(Collected data entries)
══════════
(** * Bright Data SDK for Python: scraper glue code, checked against its code

    A shallow embedding of the scraper classes of the SDK
    ([brightdata/scrapers/...], [brightdata/api/base.py]) and the
    properties its specification states about them.

    Python values are dynamically typed, so the embedding starts from a
    small universe of Python values ([pyval]); exceptions are values of
    [exn], and code that can raise returns an [outcome].  Coroutines are
    state transformers over a [world] that holds what the code can observe
    of the interpreter (whether an event loop runs), of the engine and of
    the remote service. *)

From Stdlib Require Import ZArith String Ascii List Bool Lia DecimalString.
From Stdlib Require Import Floats Uint63.
From stdpp Require Import base option list gmap strings.

Local Open Scope string_scope.
Local Open Scope list_scope.
Local Open Scope Z_scope.

(** ** Python values *)

#[local] Set Warnings "-register-all".

(** The values that flow through the scrapers: JSON data of the remote API
    and the arguments of the public methods.  A [PDict] keeps its items in
    insertion order, as a Python dict does. *)
Inductive pyval : Type :=
| PNone
| PBool (b : bool)
| PInt (z : Z)
| PFloat (f : float)
| PStr (s : string)
| PList (l : list pyval)
| PDict (d : list (string * pyval)).

(** Structural induction that reaches into lists and dict items. *)
Fixpoint pyval_ind' (P : pyval -> Prop)
    (HNone : P PNone)
    (HBool : forall b, P (PBool b))
    (HInt : forall z, P (PInt z))
    (HFloat : forall f, P (PFloat f))
    (HStr : forall s, P (PStr s))
    (HList : forall l, Forall P l -> P (PList l))
    (HDict : forall d, Forall (fun kv => P (snd kv)) d -> P (PDict d))
    (v : pyval) {struct v} : P v :=
  let rec := pyval_ind' P HNone HBool HInt HFloat HStr HList HDict in
  match v with
  | PNone => HNone
  | PBool b => HBool b
  | PInt z => HInt z
  | PFloat f => HFloat f
  | PStr s => HStr s
  | PList l =>
      HList l ((fix go (xs : list pyval) : Forall P xs :=
                  match xs with
                  | [] => List.Forall_nil P
                  | x :: xs' => @List.Forall_cons pyval P x xs' (rec x) (go xs')
                  end) l)
  | PDict d =>
      HDict d ((fix go (d : list (string * pyval))
                  : Forall (fun kv => P (snd kv)) d :=
                  match d with
                  | [] => List.Forall_nil _
                  | kv :: d' => @List.Forall_cons _ _ kv d' (rec (snd kv)) (go d')
                  end) d)
  end.

(** [x is None] *)
Definition is_none (v : pyval) : bool :=
  match v with PNone => true | _ => false end.

(** [isinstance(v, str)], [isinstance(v, list)] *)
Definition isinstance_str (v : pyval) : bool :=
  match v with PStr _ => true | _ => false end.

Definition isinstance_list (v : pyval) : bool :=
  match v with PList _ => true | _ => false end.

(** [isinstance(v, (str, bool, int))]; [bool] is a subclass of [int]. *)
Definition isinstance_str_bool_int (v : pyval) : bool :=
  match v with PStr _ | PBool _ | PInt _ => true | _ => false end.

(** Truth value of a Python float: everything but [0.0] and [-0.0]. *)
Definition float_truthy (f : float) : bool := negb (PrimFloat.eqb f 0%float).

(** Truth value testing, [bool(v)]. *)
Definition truthy (v : pyval) : bool :=
  match v with
  | PNone => false
  | PBool b => b
  | PInt z => negb (z =? 0)
  | PFloat f => float_truthy f
  | PStr s => negb (String.eqb s "")
  | PList l => match l with [] => false | _ => true end
  | PDict d => match d with [] => false | _ => true end
  end.

(** [[x] * n]: no element when [n] is zero or negative. *)
Definition list_mul {A} (x : A) (n : Z) : list A := repeat x (Z.to_nat n).

(** [l[:n]]: a negative bound counts from the end. *)
Definition slice_to {A} (l : list A) (n : Z) : list A :=
  if n <? 0 then take (Z.to_nat (Z.of_nat (length l) + n)) l
  else take (Z.to_nat n) l.

(** [len(l)] *)
Definition len {A} (l : list A) : Z := Z.of_nat (length l).

(** [d.get(key)] on a dict: the value under [key], [None] when absent. *)
Fixpoint dict_get (d : list (string * pyval)) (key : string) : pyval :=
  match d with
  | [] => PNone
  | (k, v) :: d' => if String.eqb k key then v else dict_get d' key
  end.

(** [str(n)] for an [int]. *)
Definition str_of_int (n : Z) : string := NilZero.string_of_int (Z.to_int n).

(** [str(b).lower()] for a [bool]. *)
Definition str_of_bool_lower (b : bool) : string :=
  if b then "true" else "false".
══════════
ABOUT THIS EXERCISE = What you should produce is an exact copy of the records above.

SOLVED EXERCISE =
(** * Bright Data SDK for Python: scraper glue code, checked against its code

    A shallow embedding of the scraper classes of the SDK
    ([brightdata/scrapers/...], [brightdata/api/base.py]) and the
    properties its specification states about them.

    Python values are dynamically typed, so the embedding starts from a
    small universe of Python values ([pyval]); exceptions are values of
    [exn], and code that can raise returns an [outcome].  Coroutines are
    state transformers over a [world] that holds what the code can observe
    of the interpreter (whether an event loop runs), of the engine and of
    the remote service. *)

From Stdlib Require Import ZArith String Ascii List Bool Lia DecimalString.
From Stdlib Require Import Floats Uint63.
From stdpp Require Import base option list gmap strings.

Local Open Scope string_scope.
Local Open Scope list_scope.
Local Open Scope Z_scope.

(** ** Python values *)

#[local] Set Warnings "-register-all".

(** The values that flow through the scrapers: JSON data of the remote API
    and the arguments of the public methods.  A [PDict] keeps its items in
    insertion order, as a Python dict does. *)
Inductive pyval : Type :=
| PNone
| PBool (b : bool)
| PInt (z : Z)
| PFloat (f : float)
| PStr (s : string)
| PList (l : list pyval)
| PDict (d : list (string * pyval)).

(** Structural induction that reaches into lists and dict items. *)
Fixpoint pyval_ind' (P : pyval -> Prop)
    (HNone : P PNone)
    (HBool : forall b, P (PBool b))
    (HInt : forall z, P (PInt z))
    (HFloat : forall f, P (PFloat f))
    (HStr : forall s, P (PStr s))
    (HList : forall l, Forall P l -> P (PList l))
    (HDict : forall d, Forall (fun kv => P (snd kv)) d -> P (PDict d))
    (v : pyval) {struct v} : P v :=
  let rec := pyval_ind' P HNone HBool HInt HFloat HStr HList HDict in
  match v with
  | PNone => HNone
  | PBool b => HBool b
  | PInt z => HInt z
  | PFloat f => HFloat f
  | PStr s => HStr s
  | PList l =>
      HList l ((fix go (xs : list pyval) : Forall P xs :=
                  match xs with
                  | [] => List.Forall_nil P
                  | x :: xs' => @List.Forall_cons pyval P x xs' (rec x) (go xs')
                  end) l)
  | PDict d =>
      HDict d ((fix go (d : list (string * pyval))
                  : Forall (fun kv => P (snd kv)) d :=
                  match d with
                  | [] => List.Forall_nil _
                  | kv :: d' => @List.Forall_cons _ _ kv d' (rec (snd kv)) (go d')
                  end) d)
  end.

(** [x is None] *)
Definition is_none (v : pyval) : bool :=
  match v with PNone => true | _ => false end.

(** [isinstance(v, str)], [isinstance(v, list)] *)
Definition isinstance_str (v : pyval) : bool :=
  match v with PStr _ => true | _ => false end.

Definition isinstance_list (v : pyval) : bool :=
  match v with PList _ => true | _ => false end.

(** [isinstance(v, (str, bool, int))]; [bool] is a subclass of [int]. *)
Definition isinstance_str_bool_int (v : pyval) : bool :=
  match v with PStr _ | PBool _ | PInt _ => true | _ => false end.

(** Truth value of a Python float: everything but [0.0] and [-0.0]. *)
Definition float_truthy (f : float) : bool := negb (PrimFloat.eqb f 0%float).

(** Truth value testing, [bool(v)]. *)
Definition truthy (v : pyval) : bool :=
  match v with
  | PNone => false
  | PBool b => b
  | PInt z => negb (z =? 0)
  | PFloat f => float_truthy f
  | PStr s => negb (String.eqb s "")
  | PList l => match l with [] => false | _ => true end
  | PDict d => match d with [] => false | _ => true end
  end.

(** [[x] * n]: no element when [n] is zero or negative. *)
Definition list_mul {A} (x : A) (n : Z) : list A := repeat x (Z.to_nat n).

(** [l[:n]]: a negative bound counts from the end. *)
Definition slice_to {A} (l : list A) (n : Z) : list A :=
  if n <? 0 then take (Z.to_nat (Z.of_nat (length l) + n)) l
  else take (Z.to_nat n) l.

(** [len(l)] *)
Definition len {A} (l : list A) : Z := Z.of_nat (length l).

(** [d.get(key)] on a dict: the value under [key], [None] when absent. *)
Fixpoint dict_get (d : list (string * pyval)) (key : string) : pyval :=
  match d with
  | [] => PNone
  | (k, v) :: d' => if String.eqb k key then v else dict_get d' key
  end.

(** [str(n)] for an [int]. *)
Definition str_of_int (n : Z) : string := NilZero.string_of_int (Z.to_int n).

(** [str(b).lower()] for a [bool]. *)
Definition str_of_bool_lower (b : bool) : string :=
  if b then "true" else "false".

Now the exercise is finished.